— Work instructions —
Every line in the data below from the one containing "(** * Asterisk 1.8: a verification library" down to the one containing "update, total orders, tactics.", both included, must be retyped exactly; no other line is to appear.

[Provided information — start]

(* ===== verification/Prelude.v ===== *)
(** * Asterisk 1.8: a verification library

    Asterisk is a telephone exchange written in C.  This library models, as
    functions and data of Rocq, the data structures and algorithms under its core
    (src/main), and proves them correct.

    ** The parts and the files

    - Prelude.v (this file): machine integers, C strings, outcomes of calls, record
      update, total orders, tactics.  Everything requires it.
    - Heap.v: [main/heap.c], the priority queue.  [ast_heap] is the array with its
      length and the index each stored object keeps of its own place; one definition
      per function ([ast_heap_push], [ast_heap_remove], [ast_heap_pop],
      [ast_heap_verify], ...).  Theorems: push, pop and remove keep the heap ordered
      and the indices exact and change the contents by exactly one element; the
      verifier accepts exactly the ordered heaps.
    - Time.v: [include/asterisk/time.h] and the time arithmetic of [main/utils.c].
      Theorems: [ast_tvadd], [ast_tvsub] and comparison are arithmetic on
      microseconds; [ast_tvdiff_ms] rounds down.
    - Hashtab.v: [main/hashtab.c].  Buckets are chained and also listed in [tlist];
      hash, comparison and resize policy are parameters with their laws.  Theorems:
      lookup, [ast_hashtab_insert_safe] and removal act as on a finite set without
      duplicates, also across resizes; the Java resize policy terminates
      (there is always a larger prime); a failed resize is harmless.
    - Sched.v: [main/sched.c] over Heap, Hashtab and Time.  The state has the heap,
      the table by id, the free list and the objects.  Theorems: adding and deleting
      refine an abstract set of pending events; [ast_sched_runq] runs due events in
      order and reschedules by the return value; [ast_sched_wait] waits for the
      soonest.
    - Jitterbuf.v: [main/jitterbuf.c], the adaptive jitter buffer, complete.
      Theorems: put and get conserve and order frames; the incremental tables of
      extreme delays equal tables recomputed from the history, for fewer than 2^31 calls,
      after which the pointer into the history overflows; the jitter estimate is a
      quantile.
    - FixedJb.v: [main/fixedjitterbuf.c], complete.  Theorems: a put returns after at
      most one resynchronisation, keeps strict delivery order and never moves the
      waiting frames; a get plays a frame only within its time.
    - AbstractJb.v: [main/abstract_jb.c], the code of a channel over the operations of
      [struct ast_jb_impl] ([jb_impl]); [JbLaws] is the contract of an implementation.
      Theorems, for every implementation with the laws: any sequence of operations
      keeps exactly the allocated frames in the buffer and never touches freed memory
      or fails an assertion; delivery terminates; wake-up times are right.
    - JbImpls.v: the two implementations of [avail_impl], over FixedJb and Jitterbuf,
      as instances of [JbLaws].
    - Udptl.v: [main/udptl.c], T.38 fax over UDP.  Theorems: with redundancy no more
      lost packets in a row than copies are sent lose nothing; the error correction
      repairs one missing packet of a group; the receiver stays inside its buffers
      where it does, and where it does not a theorem shows the access; packets fit.
    - Extension.v: [main/pbx.c], order and matching of extensions, and substrings.
      Theorems: the matcher decides the language of a pattern in its three modes; the
      order of extensions is a total preorder; substrings are slices.
    - Timing.v: [main/pbx.c], time conditions.  Theorems: building the masks of a
      condition and looking a time up decide the times its text describes, with ranges
      around the end of a dial; [GotoIfTime] takes the right branch, and what it does
      with an empty condition.
    - PatternNode.v, Trie.v, TrieFind.v, TrieMatch.v: [main/pbx.c], the pattern trie of a
      context, on a store of nodes linked by pointers.  PatternNode.v reads the nodes of
      an extension ([get_pattern_node]); Trie.v adds, removes and frees
      ([add_exten_to_pattern_tree], [destroy_pattern_tree]), with the predicate [rep]
      that relates the store to a tree; TrieFind.v searches ([new_find_extension]).
      Theorems: the trie implements the map from rows of nodes to extensions; a search
      ends without reading past the number and finds the most specific row; TrieMatch.v:
      it agrees with matching the extensions one by one on a class of extensions, and
      inputs outside of the class on which it does not.
    - Codec.v: [main/utils.c], base 64, URI escapes, quoted strings, XML entities and
      C escapes.  Theorems: round trips, also for truncated buffers.
    - Iax2Ies.v: [channels/iax2-parser.c], information elements of IAX2: the append
      functions and [iax_parse_ies] over the bytes of the message.  Theorems: a
      message built is read back element by element; the reader stays inside any
      message and two bytes behind it; numbers keep their values.
    - Astobj2.v, Astobj2Search.v, Astobj2Clients.v, Astobj2Iter.v: [main/astobj2.c],
      reference counted objects, containers and iterators, over a heap of objects.
      Astobj2.v has the operations and the invariant [counted] (every counter is the
      number of references) with the lemma that dropping a reference keeps it through
      nested destructors; Astobj2Search.v what callbacks do; Astobj2Clients.v the step
      relation of clients.  Theorems: no use after free and exact counters for every
      sequence of calls; a find by key is exact; iterators give what stays exactly
      once; a search that never ends.
    - Smoother.v: the smoother of [main/frame.c].  Theorem: a queue of bytes cut into
      frames of one size.
    - Event.v, EventSub.v, EventCache.v: [main/event.c].  Event.v builds and reads events
      byte by byte ([ast_event_new], [ast_event_get_ie_uint], ...); EventSub.v has the
      subscriptions, the queue and the dispatcher; EventCache.v the tables of types and
      the cache, whose container is its buckets.  Theorems: what was put into an event is
      read back; reading ends on any bytes; asking for subscribers predicts who is
      called; subscribing and unsubscribing restores the lists; the cache is a map from
      what an event is about to the last event.
    - DevState.v: [main/devicestate.c] over the events: providers, queues of changes, the
      collector of a cluster.  Theorems: the aggregate of states does not depend on their
      order; the state told for a device is the aggregate of the last state of every
      server.
    - DynStr.v: dynamic strings ([main/strings.c], [include/asterisk/strings.h]), as blocks
      of cells with a counter.  Theorems: a sequence of operations on a block that can
      grow, of which no bound cuts a text and each escape has room, implements the operations
      on strings and stays inside the block; what goes wrong otherwise, and how much of
      a text a bounded call keeps, and the call after which the next one writes behind.
    - Vars.v: [main/chanvars.c] and the variables and the registry of functions of
      [main/pbx.c].  [pbx] is the exchange with its channels and globals, [pbx_env] what
      is registered.  Theorems: the lists of variables are stacks of values, one for
      each name, through setting, pushing and inheriting; retrieval finds the built-in
      variable, or that of the channel, or the global one; names of functions are
      unique; what a range or the case of a name does.
    - Subst.v: substitution of [${...}] and [$[...]] in [main/pbx.c], into a dynamic string
      ([ast_str_substitute_variables_full]) and into a buffer
      ([pbx_substitute_variables_helper_full]).  [template] is the syntax and [eval] the
      meaning.  Theorems: both implement the meaning of every template, so they agree
      where they should; neither runs for ever on any text; and the inputs on which they disagree
      or leave their buffers.
    - Contexts.v: contexts and [pbx_find_extension] of [main/pbx.c], over Extension, the trie,
      Timing and Subst: the search of one context by its list of extensions
      ([list_search]) or its tree ([tree_search]), of its switches and of the contexts it
      includes, with the stack of contexts that were searched; [pbx_extension_helper] and
      the calls on it, up to the execution of what was found.  [reach] is the relation of
      contexts that include each other.  Theorem: the search of at most 128 contexts, with names
      that differ by more than their case and switches that do not answer, ends, also if they
      include each other, and finds what is reachable.
    - ContextMatch.v: for dialplans of simple extensions both searches find the same
      numbers through all includes; whether an extension exists; and what the search does
      with many includes, with names that differ in case, with switches.
    - Dialplan.v: the operations that fill a context: [ast_add_extension2] and
      [add_priority], includes, switches and ignored patterns.  Theorems: registering
      extensions implements a map ([register]) and keeps list, priorities, table and labels
      well-formed; the search of the list finds the first extension in the order; removing
      undoes adding; what becomes of labels used twice.
    - PbxRun.v: [__ast_pbx_run] of [main/pbx.c], the run of the dialplan on a channel, over
      the interface [pbx_ops] to dialplan and channel, which the search of Contexts.v
      implements ([dialplan_ops]): the loop on priorities, the digits, the extensions [i],
      [t], [T], [e] and [h], and the count of calls.  Theorems: digits are collected inside
      their buffer; the main loop ends soon after a hangup, wherever applications jump, and
      [h] unless it jumps back; sample calls.
    - App.v: arguments, options, escapes, groups of channels and menus of [main/app.c], on
      texts.  Theorems: escaped arguments and options are read back; the list of groups is a
      map from channels and categories to groups, and is counted as one; the texts on which
      the scans leave their buffers.

    ** Conventions

    C integers are [Z]; [u8] ... [s32] write out the conversions where a value may not
    fit its type.  Pointers are addresses ([NULL] is 0) or, where only one owner reads
    them, the objects.  Allocation can fail: such functions take the answer of the
    allocator as a boolean.  A function that may access memory it must not, or fail an
    assertion, returns an option or an [outcome].  Recursion that is not structural
    has fuel; a theorem shows the fuel used is enough (the position halves or doubles
    in the heap, the queue shrinks in the scheduler, one resynchronisation in the
    fixed buffer, a tree has no more nodes than the store, a reference is shorter than
    the text it is in, no more contexts are searched than fit on the stack of 128, a
    channel that is hung up has three rounds left), or that enough fuel exists
    (delivery).  Functions the sources only
    call (callbacks, comparison and hash functions, [sscanf] on irregular input) are
    parameters, with what the code needs of them as hypotheses; so is the local time of
    the time zone library.

    ** What is not modelled

    Locks and threads: each model is the code under its lock.  Logging, the command
    line and statistics dumps.  Of [hashtab.c] the copying of tables, of [sched.c] the
    dumps and the scheduler thread, of [abstract_jb.c] the parsing of settings and the frame log, of [pbx.c] and
    [utils.c] everything but the functions named above, of [frame.c] everything but
    the smoother, of [iax2-parser.c] the dumps and the frames, of [app.c] recording, prompts, the
    dispatch of menus, lock files and the counting of groups by a regular expression.  Channel drivers,
    applications, functions, resources, codecs and the user interfaces are not
    modelled; neither is bundled or generated code.  What switches and
    applications do is a parameter of Contexts.v.  Dialplan.v adds extensions to contexts
    that have no pattern tree, as when a configuration is loaded, since the tree is made by
    the first search: changing the extensions of a context that was searched with
    [extenpatternmatchnew], removing extensions (but for their nodes in the trie), merging
    contexts and hints are left out; of the run of a channel the call detail records and
    jumps that another thread asks for ([ast_async_goto]).  Of [event.c] the dump of the command line and the
    shutdown are left out; which channel has a name with a prefix is a parameter of
    DevState.v.  The parser of expressions is generated code
    and a parameter of Vars.v, and so are hints and what the dialplan functions do; a
    format of a dynamic string is the text it makes. *)

From Stdlib Require Import ZArith Lia.
From stdpp Require Import base list gmap strings numbers.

[Provided information — finish]

— Task result —
(** * Asterisk 1.8: a verification library

    Asterisk is a telephone exchange written in C.  This library models, as
    functions and data of Rocq, the data structures and algorithms under its core
    (src/main), and proves them correct.

    ** The parts and the files

    - Prelude.v (this file): machine integers, C strings, outcomes of calls, record
      update, total orders, tactics.  Everything requires it.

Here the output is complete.